Because of the limited ability to test critically ill patients and concerns regarding exposure of additional hospital personnel to COVID-19 patients, the current report lacked clarity about the relationship of the detected laboratory abnormalities to confirmed thrombotic events.
It is unknown whether endothelial cells in different organs are damaged uniformly. It is also unclear if the laboratory abnormalities identified in this analysis can be used to monitor response to therapy, to guide follow-up management of discharged patients with CAC, or to identify infected outpatients who should receive prophylactic anticoagulation.
The mechanism by which SARS-CoV-2 injures endothelial cells is not explained by these data. Neutrophil defensins and other prothrombotic peptides or markers of inflammation could play key roles in pathogenesis, assessment of disease severity, or monitoring for therapeutic efficacy.
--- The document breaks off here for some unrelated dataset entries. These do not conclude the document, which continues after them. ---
(** X2.  Building the response does not touch what the validator reads: a
    layout and the layout of its response are accepted, or refused with the
    same error, alike. *)
Theorem ValidLayoutRequest_newLayoutResponse (l : Layout) (d : string) :
  ValidLayoutRequest (Layout_of (newLayoutResponse l)) d =
    ValidLayoutRequest l d.
Proof.
  rewrite !ValidLayoutRequest_unfold. unfold missing_required.
  rewrite newLayoutResponse_Cells, length_map.
  cbn [newLayoutResponse Layout_of set_Cells Application Measurement].
  rewrite (range_Cells_checked (map repair_cell (Cells l)) (Cells l));
    [done|].
  rewrite map_map. apply map_ext. intros c. apply repair_cell_checked.
Qed.

(** ** Fixed points of the response builder *)

Lemma complete_axes_spec (c : Cell) :
  complete_axes c = true <->
  exists m, Axes c = Some m /\ forall k, k ∈ axes -> is_Some (m !! k).
Proof.
  unfold complete_axes. rewrite forallb_forall. split.
  - intros Hall. destruct (Axes c) as [m|] eqn:Hax.
    + exists m. split; [done|]. intros k Hk.
      apply list_elem_of_In, Hall in Hk. cbn [index_found] in Hk.
      by apply bool_decide_eq_true in Hk.
    + specialize (Hall "x"). cbn [index_found] in Hall.
      assert (false = true) by (apply Hall; unfold axes; cbn; auto).
      discriminate.
  - intros (m & -> & Hall) k Hk. cbn [index_found].
    apply bool_decide_eq_true, Hall. by apply list_elem_of_In.
Qed.

Lemma repair_cell_complete (c : Cell) : complete_axes (repair_cell c) = true.
Proof.
  apply complete_axes_spec. exists (axes_of (repair_cell c)).
  split; [reflexivity|]. intros k Hk. rewrite repair_cell_lookup.
  destruct (axes_of c !! k); [by eexists|].
  rewrite decide_True by done. by eexists.
Qed.

Lemma repair_cell_fixed (c : Cell) :
  repair_cell c = c <-> complete_axes c = true.
Proof.
  split.
  - intros <-. apply repair_cell_complete.
  - intros Hc. apply complete_axes_spec in Hc as (m & Hm & Hall).
    unfold repair_cell. rewrite Hm, (range_axes_complete axes m Hall).
    destruct c as [w h qs ax]. cbn [Axes] in Hm. by subst ax.
Qed.

Lemma map_fixed {A : Type} (f : A -> A) (l : list A) :
  map f l = l <-> Forall (fun x => f x = x) l.
Proof.
  induction l as [|x l IH]; cbn [map].
  - split; [constructor|done].
  - rewrite Forall_cons, <- IH. split.
    + intros [= Hx Hl]. done.
    + intros [-> ->]. done.
Qed.

(** X3.  [newLayoutResponse] returns the layout it was given exactly when
    every cell already has an axis map with [x], [y] and [y2]; otherwise the
    layout it returns differs from its input. *)
Theorem newLayoutResponse_fixpoint (l : Layout) :
  Layout_of (newLayoutResponse l) = l <-> complete_layout l = true.
Proof.
  unfold complete_layout. rewrite forallb_forall.
  assert (Layout_of (newLayoutResponse l) = l <->
          map repair_cell (Cells l) = Cells l) as ->.
  { unfold newLayoutResponse, set_Cells. cbn [Layout_of].
    destruct l as [id app meas org cs]. cbn [Cells ID Application
      Measurement Organization].
    split; [by intros [= ->]|by intros ->]. }
  rewrite map_fixed, Forall_forall. split.
  - intros Hall c Hc. apply repair_cell_fixed, Hall.
    by apply list_elem_of_In.
  - intros Hall c Hc. apply repair_cell_fixed, Hall.
    by apply list_elem_of_In.
Qed.

(** X4.  The link of a response names the layout: the href is the
    collection path, a slash and the ID, the relation is [self], and two
    responses have the same href exactly when their layouts have the same
    ID. *)
Theorem newLayoutResponse_Href_inj (l1 l2 : Layout) :
  Link (newLayoutResponse l1) =
    {| Href := "/chronograf/v1/layouts/" +:+ ID l1; Rel := "self" |} /\
  (Href (Link (newLayoutResponse l1)) = Href (Link (newLayoutResponse l2))
   <-> ID l1 = ID l2).
Proof.
  split; [reflexivity|]. cbn [newLayoutResponse Link Href]. split.
  - intros Heq. by simplify_eq/=.
  - by intros ->.
Qed.

(** X5.  A cell with a [nil] axis map and a cell with an empty axis map end
    with the same map: [x], [y] and [y2], each with empty bounds, and
    nothing else. *)
Theorem repair_cell_nil_or_empty (c : Cell) :
  Axes c = None \/ Axes c = Some ∅ ->
  repair_cell c = set_Axes c (Some default_axes) /\
  dom default_axes = ({["x"; "y"; "y2"]} : gset string) /\
  (forall k a, default_axes !! k = Some a -> Bounds a = []).
Proof.
  intros Hax.
  assert (dom default_axes = ({["x"; "y"; "y2"]} : gset string)) as Hdom.
  { apply (bool_decide_unpack _). vm_compute. exact I. }
  split; [|split; [exact Hdom|]].
  - unfold repair_cell. destruct Hax as [->| ->]; reflexivity.
  - intros k a. unfold default_axes.
    rewrite !lookup_insert. repeat case_decide; intros Hk; simplify_eq;
      reflexivity.
Qed.

Lemma repair_cell_nil_or_empty_witness :
  (Axes sample_cell = None \/ Axes sample_cell = Some ∅) /\
  repair_cell sample_cell = set_Axes sample_cell (Some default_axes).
Proof.
  split; [by left|].
  destruct (repair_cell_nil_or_empty sample_cell (or_introl eq_refl))
    as [Hrep _].
  exact Hrep.
Defined.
Today, we have more sophisticated diagnostic tools than Dr. Virchow had. We also have the ability to record and rapidly disseminate information globally. Still, with regard to the COVID-19 pandemic, clinicians face many of the same challenges that confronted Dr. Virchow in his era.
The analysis conducted by Dr. Goshua and colleagues goes a long way toward elucidating some of the mechanisms and therapeutic targets to meet these challenges.
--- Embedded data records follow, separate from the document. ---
(** * Dr. Charles Brandon website: router, blog filter, tag list, contact gate

    A shallow embedding of the logic of
    [src/dr_charles_brandon_private_dentistry_website_react.jsx]:

    - [RouteView]   (hash router, lines 1213-1223),
    - [Blog]        ([tags] and [filtered], lines 767-788),
    - [BlogPost]    (lookup by slug, lines 878-895),
    - [Contact]     ([isValid] and [onSubmit], lines 946-971).

    JavaScript strings are sequences of UTF-16 code units and are modelled
    as [list N].  The builtins the component calls are either defined here
    from ECMA-262 ([trim], [includes], [split], [<] on strings, [RegExp]
    matching, [encodeURIComponent]) or, where ECMA-262 leaves them to the host ([toLowerCase]'s
    Unicode tables, [localeCompare], the algorithm of [Array.prototype.sort]),
    taken from a [Host] interface, of which three instances are built below. *)

From Stdlib Require Import NArith ZArith List String Ascii Bool Lia.
From Stdlib Require Import Sorting.Sorted Sorting.Permutation.
From stdpp Require Import gmap sorting.
Import ListNotations.

Local Open Scope N_scope.

(* ===================================================================== *)
(** ** JavaScript strings *)
(* ===================================================================== *)

Module JS.

(** A string value: its UTF-16 code units. *)
Definition jsstring : Type := list N.

(** Literal of an ASCII source string. *)
Definition lit (s : string) : jsstring :=
  List.map N_of_ascii (list_ascii_of_string s).

(** [s.length]. *)
Definition str_length (s : jsstring) : nat := List.length s.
Dr. Goshua disclosed no conflicts of interest.
Dr. Lyss was a community-based medical oncologist and clinical researcher for more than 35 years before his recent retirement. His clinical and research interests were focused on breast and lung cancers as well as expanding clinical trial access to medically underserved populations. He is based in St. Louis. He has no conflicts of interest.
SOURCE: Goshua G et al. EHA Congress. Abstract LB2605.
References
1. Klok FA et al. Confirmation of the high cumulative incidence of thrombotic complications in critically ill ICU patients with COVID-19: An updated analysis. Thromb Res. 2020;191:148-50. doi: 10.1016/j.thromres.2020.04.041.
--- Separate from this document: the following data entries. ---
Lemma await_removals (keyring : option KeyRing)
      (complete : list DownloadJob) (path : string) (r : option error) :
  forall (d d' : list File) (w w' : W) (t : list event),
    await env keyring complete d w = (Ok d', w', t) ->
    In (EvRemove path r) t ->
    exists job f e,
      In job complete /\ Error job = None /\ Path job = path
      /\ In (EvGPGCheck f keyring (Some e)) t.
Proof.
  induction complete as [|j rest IH]; intros d d' w w' t; simpl.
  - intros H Hin. inversion H; subst. contradiction.
  - unfold bind, affect.
    destruct (handle_job env keyring j d (delivered env j w))
      as [[[d1|e1] w1] t1] eqn:H1; [|intros H; discriminate H].
    destruct (await env keyring rest d1 w1) as [[r2 w2] t2] eqn:H2.
    intros H Hin. inversion H; subst r2 w2 t; clear H.
    simpl in Hin. destruct Hin as [Hin|Hin]; [discriminate Hin|].
    apply in_app_or in Hin. destruct Hin as [Hin|Hin].
    + destruct (handle_job_removals keyring j d _ path r H1 Hin)
        as [He [Hp [f [e Hg]]]].
      exists j, f, e. repeat split; auto.
      right. apply in_or_app. left. exact Hg.
    + destruct (IH d1 d' w1 w' t2 H2 Hin)
        as [job [f [e [Hj [He [Hp Hg]]]]]].
      exists job, f, e. repeat split; auto.
      right. apply in_or_app. right. exact Hg.
Qed.

(** X16. [Repo.Sync] removes only what it was handed as downloaded: every
    call of [os.Remove] in a run is on the path of a job the channel
    delivered without a download error, after a signature check that
    failed.  No other file of the package directory is ever removed,
    whatever the descriptor asks for. *)
Theorem Sync_removes_rejected_downloads_only
        (c : Repo) (cachedir packagedir : string) (w w1 : W)
        (keyring : option KeyRing) (files : list FileInfo)
        (packages : list PackageEntry) (t1 : list event) :
  setup env c cachedir packagedir w
  = (Ok (keyring, files, packages), w1, t1) ->
  exists w3 t,
    Sync env c cachedir packagedir w = (Ok tt, w3, t)
    /\ forall path r,
        In (EvRemove path r) t ->
        exists job f e,
          In job (Download env
                    (planned_jobs env c files packagedir w1 packages) w1)
          /\ Error job = None
          /\ Path job = path
          /\ In (EvGPGCheck f keyring (Some e)) t.
Proof.
  intros Hs.
  pose proof (setup_calls env c cachedir packagedir w) as Hc.
  rewrite Hs in Hc. simpl in Hc.
  destruct (Sync_run env c cachedir packagedir w Hs)
    as [t2 [t3' [w3' [Hp [Q2 _]]]]].
  clear t3' w3'.
  set (jobs := planned_jobs env c files packagedir w1 packages) in *.
  destruct (await_run env keyring (Download env jobs w1) [] w1)
    as [d [w2 [ta [Ha _]]]].
  destruct (run_deferred_closes env d w2) as [Htc Hrc].
  destruct (run_deferred env d w2) as [[rc w3] tc] eqn:Hrd.
  simpl in Htc, Hrc. subst rc tc.
  exists w3, (t1 ++ t2 ++ EvDownload jobs :: ta ++ map EvClose d).
  split.
  - unfold Sync, bind at 1. rewrite Hs.
    unfold bind at 1. rewrite Hp.
    unfold run_jobs, bind, observe. rewrite Ha, Hrd. simpl.
    reflexivity.
  - intros path r Hin.
    apply in_app_or in Hin. destruct Hin as [Hin|Hin].
    { rewrite forallb_forall in Hc. apply Hc in Hin. discriminate Hin. }
    apply in_app_or in Hin. destruct Hin as [Hin|Hin].
    { rewrite forallb_forall in Q2. apply Q2 in Hin. discriminate Hin. }
    simpl in Hin. destruct Hin as [Hin|Hin]; [discriminate Hin|].
    apply in_app_or in Hin. destruct Hin as [Hin|Hin].
    + destruct (await_removals keyring _ path r _ _ Ha Hin)
        as [job [f [e [Hj [He [Hpath Hg]]]]]].
      exists job, f, e. repeat split; auto.
      apply in_or_app. right. apply in_or_app. right. right.
      apply in_or_app. left. exact Hg.
    + apply in_map_iff in Hin. destruct Hin as [f [Hf _]]. discriminate Hf.
Qed.

End Removals.

(** On the small world, with a bad signature on [b-2.0]: the one removal
    of the run is that of [b-2.0]. *)
Lemma Sync_removes_rejected_downloads_only_witness :
  (exists w3 t,
      Sync (Toy.env Scenarios.rough) Toy.R1 "cache" "mirror" Toy.world0
      = (Ok tt, w3, t))
  /\ filter is_remove
       (snd (Sync (Toy.env Scenarios.rough) Toy.R1 "cache" "mirror"
                  Toy.world0))
     = [EvRemove "mirror/b-2.0.rpm" None].
Proof.
  split.
  - edestruct (@Sync_removes_rejected_downloads_only _
                 (Toy.env Scenarios.rough) Toy.R1 "cache" "mirror"
                 Toy.world0)
      as [w3 [t [Hy _]]].
    + reflexivity.
    + exists w3, t. exact Hy.
  - reflexivity.
Defined.

(** * The keyring of the signature checks *)

Section OneKeyring.

Context {W : Type} (env : Env W).

Lemma handle_job_keyring (keyring : option KeyRing) (job : DownloadJob)
      (d : list File) (w : W) (f : File) (kr : option KeyRing)
      (r : option error) :
  In (EvGPGCheck f kr r) (snd (handle_job env keyring job d w)) ->
  kr = keyring.
Proof.
  unfold handle_job, bind, perform, observe, Errorf, emit, ret.
  destruct (Error job) as [e|]; simpl.
  - intros [H|[]]. discriminate H.
  - destruct (os_Open env (Path job) w) as [[f0|err] w1]; simpl.
    + destruct (rpm_GPGCheck env f0 keyring w1) as [e|]; simpl.
      * destruct (os_Remove env (Path job) w1) as [[e'|] w2]; simpl;
          intros H;
          repeat (destruct H as [H|H]; [try discriminate H|]);
          try contradiction; inversion H; reflexivity.
      * intros H.
        repeat (destruct H as [H|H]; [try discriminate H|]);
          try contradiction; inversion H; reflexivity.
    + intros H.
      repeat (destruct H as [H|H]; [discriminate H|]). contradiction.
Qed.

Lemma await_keyring (keyring : option KeyRing) (complete : list DownloadJob)
      (f : File) (kr : option KeyRing) (r : option error) :
  forall (d : list File) (w : W),
    In (EvGPGCheck f kr r) (snd (await env keyring complete d w)) ->
    kr = keyring.
Proof.
  induction complete as [|j rest IH]; intros d w; simpl; [intros []|].
  unfold bind, affect.
  pose proof (@handle_job_keyring keyring j d (delivered env j w) f kr r)
    as Hh.
  destruct (handle_job env keyring j d (delivered env j w))
    as [[[d1|e1] w1] t1]; simpl in Hh |- *.
  - specialize (IH d1 w1).
    destruct (await env keyring rest d1 w1) as [[r2 w2] t2].
    simpl in IH |- *. intros [H|H]; [discriminate H|].
    apply in_app_or in H. destruct H as [H|H]; auto.
  - intros [H|H]; [discriminate H | auto].
Qed.

(** X17. Every signature check of a run of [Repo.Sync] is made against
    the keyring the setup handed on; with GPG checking on, that is the
    keyring [OpenKeyRing] returned for the descriptor's key at the start of
    the run. *)
Theorem Sync_checks_against_the_setup_keyring
        (c : Repo) (cachedir packagedir : string) (w w1 : W)
        (keyring : option KeyRing) (files : list FileInfo)
        (packages : list PackageEntry) (t1 : list event) :
  setup env c cachedir packagedir w
  = (Ok (keyring, files, packages), w1, t1) ->
  exists w3 t,
    Sync env c cachedir packagedir w = (Ok tt, w3, t)
    /\ (forall f kr r, In (EvGPGCheck f kr r) t -> kr = keyring)
    /\ (GPGCheck c = true ->
        exists k, keyring = Some k
                  /\ OpenKeyRing env (GPGKey c) w = Ok k).
Proof.
  intros Hs.
  pose proof (setup_calls env c cachedir packagedir w) as Hc.
  rewrite Hs in Hc. simpl in Hc.
  destruct (Sync_run env c cachedir packagedir w Hs)
    as [t2 [t3' [w3' [Hp [Q2 _]]]]].
  clear t3' w3'.
  set (jobs := planned_jobs env c files packagedir w1 packages) in *.
  pose proof (fun f kr r =>
                @await_keyring keyring (Download env jobs w1) f kr r [] w1)
    as Hk.
  destruct (await_run env keyring (Download env jobs w1) [] w1)
    as [d [w2 [ta [Ha _]]]].
  rewrite Ha in Hk. simpl in Hk.
  destruct (run_deferred_closes env d w2) as [Htc Hrc].
  destruct (run_deferred env d w2) as [[rc w3] tc] eqn:Hrd.
  simpl in Htc, Hrc. subst rc tc.
  exists w3, (t1 ++ t2 ++ EvDownload jobs :: ta ++ map EvClose d).
  split.
  { unfold Sync, bind at 1. rewrite Hs.
    unfold bind at 1. rewrite Hp.
    unfold run_jobs, bind, observe. rewrite Ha, Hrd. simpl.
    reflexivity. }
  split.
  - intros f kr r Hin.
    apply in_app_or in Hin. destruct Hin as [Hin|Hin].
    { rewrite forallb_forall in Hc. apply Hc in Hin. discriminate Hin. }
    apply in_app_or in Hin. destruct Hin as [Hin|Hin].
    { rewrite forallb_forall in Q2. apply Q2 in Hin. discriminate Hin. }
    simpl in Hin. destruct Hin as [Hin|Hin]; [discriminate Hin|].
    apply in_app_or in Hin. destruct Hin as [Hin|Hin].
    + apply (Hk f kr r Hin).
    + apply in_map_iff in Hin. destruct Hin as [f0 [Hf _]]. discriminate Hf.
  - intros Hg.
    pose proof (setup_keyring env c cachedir packagedir w Hs) as Hkr.
    rewrite Hg in Hkr. destruct Hkr as [k [Hk1 [Hk2 _]]].
    exists k. split; assumption.
Qed.

End OneKeyring.

(** On the small world: both checks of the run use the loaded keyring. *)
Lemma Sync_checks_against_the_setup_keyring_witness :
  (exists w3 t,
      Sync (Toy.env Toy.calm) Toy.R1 "cache" "mirror" Toy.world0
      = (Ok tt, w3, t))
  /\ filter is_gpgcheck
       (snd (Sync (Toy.env Toy.calm) Toy.R1 "cache" "mirror" Toy.world0))
     = [EvGPGCheck (FileRef 0) (Some (KeyRingRef 1)) None;
        EvGPGCheck (FileRef 1) (Some (KeyRingRef 1)) None].
Proof.
  split.
  - edestruct (@Sync_checks_against_the_setup_keyring _ (Toy.env Toy.calm)
                 Toy.R1 "cache" "mirror" Toy.world0)
      as [w3 [t [Hy _]]].
    + reflexivity.
    + exists w3, t. exact Hy.
  - reflexivity.
Defined.

(** * Runs in which a signature check panics *)

Section PanicFacts.

Context {W : Type} (env : Env W) (faults : Faults W).





(** With a keyring loaded no check panics: the loop is the one whose
    calls all return. *)
Lemma await_or_panic_with_keyring (k : KeyRing)
      (complete : list DownloadJob) :
  forall (d : list File) (w : W),
    await_or_panic env faults (Some k) complete d w
    = match await env (Some k) complete d w with
      | (Ok d', w', t) => (None, d', w', t)
      | (Err _, w', t) => (None, d, w', t)
      end.
Proof.
  induction complete as [|j rest IH]; intros d w; simpl; [reflexivity|].
  assert (Hjp : job_panics env faults (Some k) j (delivered env j w) = None).
  { unfold job_panics, check_panics.
    destruct (Error j); [reflexivity|].
    destruct (os_Open env (Path j) (delivered env j w)) as [[f|e] w0];
      reflexivity. }
  rewrite Hjp. unfold bind, affect.
  destruct (handle_job_total env (Some k) j d (delivered env j w))
    as [d1 [w1 [t1 [H1 _]]]].
  rewrite H1, IH.
  destruct (await_run env (Some k) rest d1 w1) as [d2 [w2 [t2 [H2 _]]]].
  rewrite H2. reflexivity.
Qed.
2. Thomas W et al. Thrombotic complications of patients admitted to intensive care with COVID-19 at a teaching hospital in the United Kingdom. Thromb Res. 2020;191:76-7. doi: 10.1016/j.thromres.2020.04.028
3. Lodigiani C et al. Venous and arterial thromboembolic complications in COVID-19 patients admitted to an academic hospital in Milan, Italy. Thromb Res. 2020;191:9-14. doi: 10.1016/j.thromres.2020.04.024
4. Llitjos JF et al. High incidence of venous thromboembolic events in anticoagulated severe COVID-19 patients [published online ahead of print, 2020 Apr 22]. J Thromb Haemost. 2020;10.1111/jth.14869. doi: 10.1111/jth.14869
5. Carsana L et al. Pulmonary post-mortem findings in a large series of COVID-19 cases from Northern Italy. medRxiv 2020.04.19.20054262; doi: 10.1101/2020.04.19.20054262v1.
6. Menter T et al. Post-mortem examination of COVID19 patients reveals diffuse alveolar damage with severe capillary congestion and variegated findings of lungs and other organs suggesting vascular dysfunction [published online ahead of print, 2020 May 4]. Histopathology. 2020;10.1111/his.14134. doi: 10.1111/his.14134
7. Lax SF, et al. Pulmonary arterial thrombosis in COVID-19 with fatal outcome: Results from a prospective, single-center, clinicopathologic case series [published online ahead of print, 2020 May 14]. Ann Intern Med. 2020;M20-2566. doi: 10.7326/M20-2566.